Contemporaneamente, a Vienna, ci sono quindici teatri che ogni sera,
nonostante i prezzi proibitivi, registrano il tutto esaurito. (Un palco per
la première di «La donna senz'ombra» di Strauss costa 1000 corone;
all'Opera, per un posto nelle prime file della platea allo spettacolo più
insignificante si pagano 60 corone). Venti cabaret, venti bar, un mucchio
di ristoranti in cui non è possibile mangiare con meno di 200 corone,
tutti pieni. Chiassose réclame di luoghi di divertimento di ogni genere
invadono le strade. Cinema e caffè stracolmi, praticamente in ogni stra-
da. I negozi di moda della Kartnerstrasse zeppi di gente. Pellicce, abiti,
stoffe, cappelli, scarpe. Un paio di scarpe 1200 corone! Prezzi sbalordi-
tivi per biancheria, confezioni e guanti. Eppure si continua a comprare
con sempre maggiore frenesia e avidità. Ci sono persone per le quali
niente è abbastanza costoso, moderno e nuovo. Vienna si dà ai bagordi,
Vienna balla, Vienna si diverte, Vienna canta e suona valzer e operette
più assurde che mai.
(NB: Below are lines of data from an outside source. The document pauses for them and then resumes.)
(* ===== verification/Inst.v ===== *)
(** * Parallel substitution

    [inst_at d σ t] replaces, below [d] local binders, the innermost free
    variables of [t] by the terms of [σ].  It is how the second kernel's
    environments act on terms: the substitution an environment stands for is
    applied to a body in one traversal. *)
From S2P Require Import Prelude Levels Syntax Subst.

Definition inst_var (σ : list Term) (i depth : nat) : Term :=
  if depth <=? i then
    match σ !! (i - depth) with
    | Some u => shift_up u depth 0
    | None => Var (i - length σ)
    end
  else Var i.

Definition inst_at (d : nat) (σ : list Term) (t : Term) : Term := map_variables t d (inst_var σ).

Abbreviation inst := (inst_at 0).

Lemma mv_ext t d d' f g :
  (∀ n i, f i (d + n) = g i (d' + n)) → map_variables t d f = map_variables t d' g.
Proof.
  intros H. rewrite <- (mv_id (map_variables t d f) 0 (λ i _, Var i)) by done.
  apply mv_compose. intros n i. by rewrite H, mv_id.
Qed.

Lemma inst_var_lt σ i d : i < d → inst_var σ i d = Var i.
Proof. intros H. unfold inst_var. by destruct (Nat.leb_spec d i); [lia|]. Qed.

Lemma inst_var_at σ j d u : σ !! j = Some u → inst_var σ (d + j) d = shift_up u d 0.
Proof.
  intros H. unfold inst_var. destruct (Nat.leb_spec d (d + j)); [|lia].
  replace (d + j - d) with j by lia. by rewrite H.
Qed.

Lemma inst_var_ge σ j d : length σ ≤ j → inst_var σ (d + j) d = Var (d + j - length σ).
Proof.
  intros H. unfold inst_var. destruct (Nat.leb_spec d (d + j)); [|lia].
  replace (d + j - d) with j by lia. by rewrite lookup_ge_None_2.
Qed.

(** The three cases of a variable under [d] binders. *)
Lemma inst_var_cases σ i d (P : Term → Prop) :
  (i < d → P (Var i)) →
  (∀ j u, i = d + j → σ !! j = Some u → P (shift_up u d 0)) →
  (∀ j, i = d + j → length σ ≤ j → P (Var (d + j - length σ))) →
  P (inst_var σ i d).
Proof.
  intros H1 H2 H3. destruct (Nat.lt_ge_cases i d) as [Hi|Hi].
  { rewrite inst_var_lt by done. auto. }
  assert (i = d + (i - d)) as E by lia. destruct (σ !! (i - d)) as [u|] eqn:Hu.
  - rewrite E, (inst_var_at _ _ _ u) by done. eauto.
  - apply lookup_ge_None in Hu. rewrite E, inst_var_ge by done. eauto.
Qed.

(** ** Equations on the binders of a term *)
Lemma inst_at_var d σ i : inst_at d σ (Var i) = inst_var σ i d.
Proof. done. Qed.

Lemma inst_at_children d σ t :
  (∀ i, t ≠ Var i) → inst_at d σ t = map_children (λ c b, inst_at (d + b) σ c) t.
Proof. apply map_variables_children. Qed.

Lemma inst_apply_terms d σ f args :
  inst_at d σ (foldl App f args) = foldl App (inst_at d σ f) (List.map (inst_at d σ) args).
Proof.
  revert f. induction args as [|x args IH]; intros f; [done|]. cbn [foldl List.map].
  rewrite IH. f_equal. unfold inst_at. cbn. by rewrite !Nat.add_0_r.
Qed.

(** Substituting the variable just below the binders extends the list. *)
Lemma subst_inst σ t x : subst (inst_at 1 σ t) 0 x = inst (x :: σ) t.
Proof.
  rewrite subst_mv. unfold inst_at. apply mv_compose. intros n i. cbn [Nat.add].
  pattern (inst_var σ i (S n)). apply inst_var_cases.
  - intros Hi. destruct (Nat.eq_dec i n) as [->|].
    + cbn. unfold subst_var. rewrite Nat.compare_refl.
      transitivity (inst_var (x :: σ) (n + 0) n); [|by rewrite Nat.add_0_r].
      by rewrite (inst_var_at _ _ _ x).
    + rewrite inst_var_lt by lia. cbn. unfold subst_var.
      destruct (Nat.compare_spec i n); [done|done|lia].
  - intros j u -> Hu. replace (S n + j) with (n + S j) by lia.
    rewrite (inst_var_at _ _ _ u) by done. replace (S n) with (n + 1) by lia.
    by rewrite <- subst_mv, subst_shift_cancel by lia.
  - intros j -> Hj. replace (S n + j) with (n + S j) by lia.
    rewrite inst_var_ge by (cbn; lia). cbn [length map_variables].
    unfold subst_var. destruct (Nat.compare_spec (n + S j - length σ) n); try lia.
    f_equal; lia.
Qed.

(** Opening [k] binders with the variables themselves. *)
Definition open_vars (k : nat) : list Term := List.map Var (seq 0 k).

Lemma open_vars_length k : length (open_vars k) = k.
Proof. unfold open_vars. by rewrite length_map, length_seq. Qed.

Lemma inst_open k σ t :
  scoped (length σ + k) t →
  inst (open_vars k ++ List.map (λ u, shift_up u k 0) σ) t = inst_at k σ t.
Proof.
  intros Ht. eapply mv_ext_free; [|exact Ht]. intros n i [Hb|Hb]; [|done]. cbn [Nat.add].
  destruct (Nat.lt_ge_cases i n) as [Hi|Hi]; [by rewrite !inst_var_lt by lia|].
  replace i with (n + (i - n)) in * by lia. revert Hb. generalize (i - n) as j. clear i Hi.
  intros j Hb. destruct (Nat.lt_ge_cases j k) as [Hj|Hj].
  - rewrite (inst_var_lt σ) by lia. rewrite (inst_var_at _ _ _ (Var j)).
    + rewrite shift_up_mv. cbn. f_equal; lia.
    + rewrite lookup_app_l by (rewrite open_vars_length; lia). unfold open_vars.
      change (List.map Var (seq 0 k)) with (Var <$> seq 0 k).
      by rewrite list_lookup_fmap, lookup_seq_lt by lia.
  - destruct (lookup_lt_is_Some_2 σ (j - k)) as [u Hu]; [lia|].
    replace (n + j) with (k + n + (j - k)) at 2 by lia. rewrite (inst_var_at σ _ _ u) by done.
    rewrite (inst_var_at _ _ _ (shift_up u k 0)).
    + rewrite shift_shift by lia. f_equal; lia.
    + rewrite lookup_app_r, open_vars_length by (rewrite open_vars_length; lia).
      change (List.map (λ u, shift_up u k 0) σ) with ((λ u, shift_up u k 0) <$> σ).
      by rewrite list_lookup_fmap, Hu.
Qed.

(** Shifting a substitution. *)
Lemma shift_inst a d σ t :
  scoped (length σ + d) t →
  shift_up (inst_at d σ t) a d = inst_at d (List.map (λ u, shift_up u a 0) σ) t.
Proof.
  intros Ht. rewrite shift_up_mv. unfold inst_at.
  rewrite (mv_compose t d d d _ _ (λ i e, map_variables (inst_var σ i e) e (shift_var a)))
    by done.
  eapply mv_ext_free; [|exact Ht]. intros n i Hi.
  destruct Hi as [Hi|Hi]; [|done].
  destruct (Nat.lt_ge_cases i (d + n)) as [Hin|Hin].
  - rewrite !inst_var_lt by lia. cbn. unfold shift_var.
    by destruct (Nat.leb_spec (d + n) i); [lia|].
  - destruct (lookup_lt_is_Some_2 σ (i - (d + n))) as [u Hu]; [lia|].
    replace i with (d + n + (i - (d + n))) by lia.
    rewrite (inst_var_at σ _ _ u) by done.
    rewrite (inst_var_at _ _ _ (shift_up u a 0)).
    + rewrite <- shift_up_mv, !shift_shift by lia. f_equal; lia.
    + change (List.map (λ u, shift_up u a 0) σ) with ((λ u, shift_up u a 0) <$> σ).
      by rewrite list_lookup_fmap, Hu.
Qed.

(** The identity substitution. *)
Lemma inst_id d n t : scoped (d + n) t → inst_at d (open_vars n) t = t.
Proof.
  intros Ht. eapply mv_id_free; [|exact Ht]. intros m i [Hi|Hi]; [|done].
  destruct (Nat.lt_ge_cases i (d + m)); [by apply inst_var_lt|].
  replace i with (d + m + (i - (d + m))) at 1 by lia.
  rewrite (inst_var_at _ _ _ (Var (i - (d + m)))).
  - rewrite shift_up_mv. cbn. f_equal. lia.
  - unfold open_vars. change (List.map Var (seq 0 n)) with (Var <$> seq 0 n).
    by rewrite list_lookup_fmap, lookup_seq_lt by lia.
Qed.

(** The scope of a traversal, from its value on the variables that occur. *)
Lemma scoped_mv_free t d k m w f :
  (∀ n i, i < k + n ∨ w (i - (k + n)) = false → scoped (m + n) (f i (d + n))) →
  contains_free_by t k w = false → scoped m (map_variables t d f).
Proof.
  revert d k m. induction t as [t IH] using term_children_ind. intros d k m H Hw.
  destruct (var_or_not t) as [[i ->]|Hv].
  { cbn in *. specialize (H 0 i). rewrite !Nat.add_0_r in H. apply H.
    destruct (Nat.leb_spec k i); auto. }
  rewrite map_variables_children by done.
  rewrite scoped_children by (intros i E; eapply Hv, children_not_var, E).
  rewrite contains_free_by_children in Hw by done.
  rewrite children_map_children, Forall_fmap, Forall_forall in *. intros [c b] Hc. cbn.
  apply (IH (c, b) Hc _ (k + b)).
  - intros n i Hi. rewrite <- !Nat.add_assoc. apply H. by rewrite Nat.add_assoc.
  - apply not_true_is_false. intros E.
    enough (existsb (child_contains w k) (children t) = true) by congruence.
    apply existsb_exists. exists (c, b). split; [by apply list_elem_of_In|exact E].
Qed.

Lemma scoped_inst n d σ t :
  Forall (scoped n) σ → scoped (length σ + d) t → scoped (n + d) (inst_at d σ t).
Proof.
  intros Hσ Ht. eapply scoped_mv_free; [|exact Ht]. intros m i [Hi|Hi]; [|done].
  apply inst_var_cases.
  - intros Hm. apply scoped_var. lia.
  - intros j u -> Hu. replace (n + d + m) with (n + (d + m)) by lia.
    apply scoped_shift; [lia|]. by eapply Forall_lookup_1.
  - intros j -> Hj. lia.
Qed.

(** A test of the free variables holds of one of them. *)
Lemma contains_free_by_witness t k w :
  contains_free_by t k w = true ↔
  ∃ i, w i = true ∧ contains_free_by t k (λ j, j =? i) = true.
Proof.
  revert k. induction t as [t IH] using term_children_ind. intros k.
  destruct (var_or_not t) as [[j ->]|Hv].
  { cbn. destruct (Nat.leb_spec k j).
    - split; [intros H'; exists (j - k); by rewrite Nat.eqb_refl|].
      by intros (i & Hi & ->%Nat.eqb_eq).
    - split; [done|]. by intros (i & _ & Hi). }
  setoid_rewrite contains_free_by_children; [|done..].
  rewrite existsb_exists. setoid_rewrite existsb_exists.
  rewrite Forall_forall in IH. split.
  - intros ([c b] & Hc & H). apply (IH (c, b)) in H as (i & Hi & H);
      [|by apply list_elem_of_In]. eauto.
  - intros (i & Hi & [c b] & Hc & H). exists (c, b). split; [done|].
    apply (IH (c, b)); [by apply list_elem_of_In|eauto].
Qed.

Lemma scoped_occurs n t k i :
  scoped n t → contains_free_by t k (λ j, j =? i) = true → k + i < n.
Proof.
  revert n k. induction t as [t IH] using term_children_ind. intros n k Hs H.
  destruct (var_or_not t) as [[j ->]|Hv].
  - apply scoped_var in Hs. cbn in H. destruct (Nat.leb_spec k j); [|done].
    apply Nat.eqb_eq in H. lia.
  - rewrite scoped_children in Hs by done. rewrite contains_free_by_children in H by done.
    apply existsb_exists in H as ([c b] & Hc%list_elem_of_In & H).
    rewrite Forall_forall in IH, Hs. specialize (IH _ Hc (n + b) (k + b) (Hs _ Hc) H). lia.
Qed.

(** ** The scope of a declaration *)
Definition field_scoped (n i : nat) (f : DataField Term) : Prop :=
  Forall (λ c, scoped (n + c.2) c.1) (field_children i f).

Definition constructor_scoped (n : nat) (c : TermConstructor) : Prop :=
  (∀ i f, fields c !! i = Some f → field_scoped n i f) ∧
  Forall (scoped (n + length (fields c))) (indices c).

Lemma scoped_tagged n k l :
  Forall (λ c : Term * nat, scoped (n + c.2) c.1) ((λ t, (t, k)) <$> l) ↔
  Forall (scoped (n + k)) l.
Proof. by rewrite Forall_fmap. Qed.

Lemma Forall_concat_iff {A} (P : A → Prop) ls : Forall P (concat ls) ↔ Forall (Forall P) ls.
Proof.
  induction ls as [|l ls IH]; cbn; [by split; constructor|]. by rewrite Forall_app, Forall_cons, IH.
Qed.

Lemma Forall_mapi {A B} (P : B → Prop) (f : nat → A → B) j l :
  Forall P (mapi_from f j l) ↔ ∀ i x, l !! i = Some x → P (f (j + i) x).
Proof.
  rewrite Forall_lookup. setoid_rewrite lookup_mapi_from. split.
  - intros H i x Hx. apply (H i). by rewrite Hx.
  - intros H i y. destruct (l !! i) as [x|] eqn:Hx; [|done]. intros [= <-]. by apply H.
Qed.

Lemma constructor_scoped_children n c :
  Forall (λ c, scoped (n + c.2) c.1) (constructor_children c) ↔ constructor_scoped n c.
Proof.
  unfold constructor_children, constructor_scoped.
  by rewrite Forall_app, Forall_concat_iff, Forall_mapi, scoped_tagged.
Qed.

Lemma scoped_data n name l ixs cs :
  scoped n (Data name l ixs cs) ↔
  (∀ i t, ixs !! i = Some t → scoped (n + i) t) ∧ Forall (constructor_scoped n) cs.
Proof.
  rewrite scoped_children by done. cbn [children].
  rewrite Forall_app, Forall_mapi, Forall_concat_iff, Forall_fmap. cbn.
  apply and_iff_compat_l. rewrite !Forall_forall. split; intros H c Hc.
  - by apply constructor_scoped_children, H.
  - by apply constructor_scoped_children, H.
Qed.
E la stessa Vienna che lentamente si spenge, muore
soffocata dalle commissioni per le riparazioni dei danni di guerra, e i
suoi dirigenti politici viaggiano per tutto il mondo per chiedere aiuti. I
treni non camminano, alla popolazione mancano pane, farina e patate,
posta, telefono e telegrafo funzionano soltanto a fatica e con incredibile
lentezza, negli ospedali e nelle cliniche c'è solo biancheria logora per i
malati, e nelle prigioni i poveri criminali gridano così forte per la fame e
il freddo che gli abitanti delle case vicine non riescono a dormire!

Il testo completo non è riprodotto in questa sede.